My KA is the Professional model; I knead bread at #2 speed as recommended by the instructions. About how long would it take to overwork the dough? I understand that overworking weakens the glutinous strands. Observations?

thanks in advance. 

[ April 23, 2001: Message edited by: kokopuffs ]


----------



## thebighat (Feb 21, 2001)

I doubt you could overwork a dough in a tabletop KA, but you should see what 3rd speed on an 80qt for 15 minutes can do to baguette dough. The gluten can only extend so far, and then you have what's called breakdown. That dough used to get as hot as 90 degrees after being thrashed like that. There's a distinct change in the sound the dough makes hitting the sides of the bowl after about 9 minutes. It goes from a thud thud thud to a slap slap slap as the dough just seems to let go. I don't make bread like THAT anymore. That was our 45 minute baguette. I now use a formula that takes almost 20 hours. If you're concerned about overheating, take the temp before and after and make the adjustment with the water temp.


----------



## momoreg (Mar 4, 2000)

A food processor also tends to make the dough hot very quickly.


----------



## kokopuffs (Aug 4, 2000)

Thanks, Bighat. The instructions furnished with my KA say to knead their basic bread dough for about two minutes upon final completion of the mixing cycle. I find that my dough required more kneading time - like about 5 or 6 minutes. This became expecially true when using whole grains as in whole wheat flour.

Can you recommend any texts to consult that discuss information on mechanical kneading as opposed to manual kneading?

thank you and Momoreg in advance, Terry. 

[ April 24, 2001: Message edited by: kokopuffs ]


----------



## pooh (Mar 13, 2001)

I'm not sure but you might want to check Nancy Silverton's "Breads from La Brea Bakery". If you don't have access to the book, I can look tonight and post a few passages for you.


----------



## thebighat (Feb 21, 2001)

The Making of A Cook by Madeline Kammans, maybe. I haven't looked at it for years, but I remember that's where I first read about overextensibility. I think it would be just about impossible to overwork a dough by hand.


----------



## angrychef (Jan 15, 2001)

Try also Professional Baking by Gisslen.
Thanks for all the info., bighat. I always keep water in our fridge at about 35F, so when I make my focaccia the dough comes out nice and cool and has lots of time to ferment.


----------



## thebighat (Feb 21, 2001)

Also check out On Food and Cooking by Harold McGee. It's got pages of stuff about gluten.


----------



## pooh (Mar 13, 2001)

I think I have the same KA model. I do mixing/kneading process with dough hook only and I let it go for a good 10 minutes for white flour and a little more for whole wheat/while flour mixture. If you're afraid to knead for to long, after the 10 first minutes, you can always finish by hand. Your dough should ALWAYS feel smooth and silky, like baby's bottom...LOL

One recipe I use (white flour) is to add butter after completion of initial kneading. A bit scary since your dough falls apart but comes right back after 4-5 minutes of machine kneading. That's in Baking with Julia - White loaves, I think it's a recipe from Craig Kominiak. He has whole wheat loaf too! Very good.
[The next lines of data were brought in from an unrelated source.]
(* ===== verification/ApiParser.v ===== *)
(** The tool-call markup parser (src/crates/mimo26-api/src/parser.rs).

    Texts are lists of scalar values; where the source keeps a byte index into the
    text, the model keeps what is left of the text from it on (every tag is ASCII, so
    no index falls inside a character).  Loops take fuel, and [Err tt] is a loop that
    has not returned within it. *)
From Stdlib Require Import ZArith Lia Bool.
From stdpp Require Import base list gmap strings.
From S2P Require Import Prelude Utf8 Scan ApiJson.

(** * Definitions *)

Definition GT : list Z := str ">".
Definition LT : Z := 0x3C.
Definition TC : list Z := str "<tool_call>".
Definition TC_END : list Z := str "</tool_call>".
Definition FN : list Z := str "<function=".
Definition FN_END : list Z := str "</function>".
Definition PA : list Z := str "<parameter=".
Definition PA_END : list Z := str "</parameter>".
Definition TH : list Z := str "<think>".
Definition TH_END : list Z := str "</think>".

Definition TOOL_CALL_CAP : Z := 6.

Inductive report := LostCall | UnparsedTail.
Inductive parse_error := NamelessToolCall.

(** types.rs: a tool, as far as coercion reads it. *)
Record Tool (F : Type) := { function_name : list Z; parameters : option (Json F) }.
Arguments function_name {F}.
Arguments parameters {F}.

Record ParsedCall (F : Type) := { name : list Z; arguments : Json F }.
Arguments name {F}.
Arguments arguments {F}.
Arguments Build_ParsedCall {F}.

Record ParseResult (F : Type) := {
  content : list Z;
  reasoning : list (list Z);
  calls : list (ParsedCall F);
  reports : list report;
  error : option parse_error;
  capped : bool
}.
Arguments content {F}.
Arguments reasoning {F}.
Arguments calls {F}.
Arguments reports {F}.
Arguments error {F}.
Arguments capped {F}.
Arguments Build_ParseResult {F}.

(** What the parameter loop ends with: the arguments and the text left, or the loss
    of the call. *)
Inductive params_result (F : Type) :=
| ParamsEnd (args : list (list Z * Json F)) (reports : list report) (rest : list Z)
| ParamsLost (reports : list report).
Arguments ParamsEnd {F}.
Arguments ParamsLost {F}.

Section parser.
Context {F : Type} `{!Float64 F}.

Definition property_schema (tool : Tool F) (key : list Z) : option (list Z) :=
  params ← parameters tool;
  props ← get (str "properties") params;
  props ← as_object props;
  entry ← snd <$> list_find (fun e => e.1 = key) props;
  type ← get (str "type") (snd entry);
  as_str type.

Definition is_type (schema : option (list Z)) (ty : list Z) : bool := bool_decide (schema = Some ty).

Definition coerce (raw : list Z) (tool : option (Tool F)) (key : list Z) : Json F :=
  let raw := default raw (strip_prefix [0x0A] raw) in
  let raw := default raw (strip_suffix [0x0A] raw) in
  let schema := tool ≫= fun tool => property_schema tool key in
  match parse raw with
  | Ok v =>
    match v with
    | Str _ => if is_type schema (str "integer") then from_option Num v (parse_f64 raw) else v
    | Num _ => if is_type schema (str "string") then Str (serialize v) else v
    | _ => v
    end
  | _ =>
    if is_type schema (str "integer") || is_type schema (str "number")
    then from_option Num (Str raw) (parse_f64 raw)
    else Str raw
  end.

(** The [<parameter=K>V</parameter>] pairs until [</function>] or the end. *)
Fixpoint params_loop (fuel : nat) (tool : option (Tool F)) (args : list (list Z * Json F))
    (reports : list report) (rest : list Z) : outcome unit (params_result F) :=
  match fuel with
  | O => Err tt
  | S fuel =>
    if starts_with rest FN_END then Ok (ParamsEnd args reports (drop (length FN_END) rest))
    else if starts_with rest TC_END || bool_decide (rest = []) then Ok (ParamsEnd args reports rest)
    else if starts_with rest PA then
      match find GT (drop (length PA) rest) with
      | None => Ok (ParamsEnd args (reports ++ [UnparsedTail]) [])
      | Some (key, tail) =>
        match find PA_END tail with
        | Some (raw, rest) => params_loop fuel tool (args ++ [(key, coerce raw tool key)]) reports rest
        | None => Ok (ParamsLost (reports ++ [LostCall]))
        end
      end
    else if starts_with rest PA_END then params_loop fuel tool args reports (drop (length PA_END) rest)
    else
      let reports := reports ++ [UnparsedTail] in
      match find [LT] rest with
      | Some (_, after) => params_loop fuel tool args reports (LT :: after)
      | None => params_loop fuel tool args reports []
      end
  end.

(** The call, the text after it, the reports and the error of one block. *)
Definition parse_call (fuel : nat) (s : list Z) (tools : list (Tool F)) :
    outcome unit (option (ParsedCall F) * list Z * list report * option parse_error) :=
  match find FN s with
  | Some (_, after) =>
    match find GT after with
    | None => Ok (None, [], [LostCall], None)
    | Some (nm, after_fn) =>
      if bool_decide (nm = []) then Ok (None, [], [], Some NamelessToolCall)
      else
        let tool := snd <$> list_find (fun t => function_name t = nm) tools in
        r ← params_loop fuel tool [] [] after_fn;
        match r with
        | ParamsLost reports => Ok (None, [], reports, None)
        | ParamsEnd args reports rest =>
          if negb (starts_with rest TC_END) then Ok (None, [], reports ++ [LostCall], None)
          else Ok (Some {| name := nm; arguments := Object args |}, drop (length TC_END) rest, reports, None)
        end
    end
  | None =>
    match find PA s with
    | Some _ => Ok (None, [], [], Some NamelessToolCall)
    | None => Ok (None, [], [], None)
    end
  end.

(** The main loop: [r] with [r.content] the characters pushed so far. *)
Fixpoint parse_loop (fuel : nat) (tools : list (Tool F)) (cap : Z) (r : ParseResult F) (rest : list Z) :
    outcome unit (ParseResult F) :=
  match fuel with
  | O => Err tt
  | S fuel' =>
    match rest with
    | [] => Ok r
    | ch :: more =>
      if starts_with rest TH then
        match find TH_END rest with
        | Some (before, after) =>
          parse_loop fuel' tools cap
            {| content := content r; reasoning := reasoning r ++ [drop (length TH) before];
               calls := calls r; reports := reports r; error := error r; capped := capped r |} after
        | None =>
          parse_loop fuel' tools cap
            {| content := content r; reasoning := reasoning r ++ [drop (length TH) rest];
               calls := calls r; reports := reports r; error := error r; capped := capped r |} []
        end
      else if starts_with rest TC then
        if negb (cap =? 0) && (cap <=? Z.of_nat (length (calls r))) then
          Ok {| content := content r; reasoning := reasoning r; calls := calls r; reports := reports r;
                error := error r; capped := true |}
        else
          '(call, after, reps, err) ← parse_call fuel' (drop (length TC) rest) tools;
          match err with
          | Some e =>
            Ok {| content := []; reasoning := reasoning r; calls := []; reports := reports r ++ reps;
                  error := Some e; capped := capped r |}
          | None =>
            parse_loop fuel' tools cap
              {| content := content r; reasoning := reasoning r;
                 calls := calls r ++ option_list call; reports := reports r ++ reps;
                 error := error r; capped := capped r |} after
          end
      else
        parse_loop fuel' tools cap
          {| content := content r ++ [ch]; reasoning := reasoning r; calls := calls r;
             reports := reports r; error := error r; capped := capped r |} more
    end
  end.

Definition empty_result : ParseResult F := Build_ParseResult [] [] [] [] None false.

Definition parse_markup (fuel : nat) (text : list Z) (tools : list (Tool F)) (cap : Z) :
    outcome unit (ParseResult F) :=
  parse_loop fuel tools cap empty_result text.

End parser.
Your right bighat! Madeleine Kamman is a good place to go. Read on this subject is quite exhaustive. And I don't know if Kamman said that or someone else, but I heard to that it's virtually impossible to overknead by hand!



[ April 25, 2001: Message edited by: pooh ]


----------



## kokopuffs (Aug 4, 2000)

Thanks again, y'all. Pooh, it seems that dough falls apart from the hook only to reassemble within a few minutes later - after adding more flour or fat to the mix. Mechanical kneading is a totally different animal from manual kneading, the former requiring more astute observations.

One thing that I've observed is that my "mechanical" doughs turn out wetter than "manual" ones. Relearning breadmaking technique using a mixer entails some readjustment time, therefore.


----------



## pooh (Mar 13, 2001)

It sure does, Koko. You should see what happens to my olive bread in the KA when I add the extra virgo to the mix! I much prefer finishing by hand, gives me a better feel where it's going...



[ April 25, 2001: Message edited by: pooh ]


----------



## kokopuffs (Aug 4, 2000)

Yeah, after having made 3 or 4 doughs in the Kitchen Aid mixer, I get the feeling like I'm gonna' do some hand finishing/kneading anyway.


----------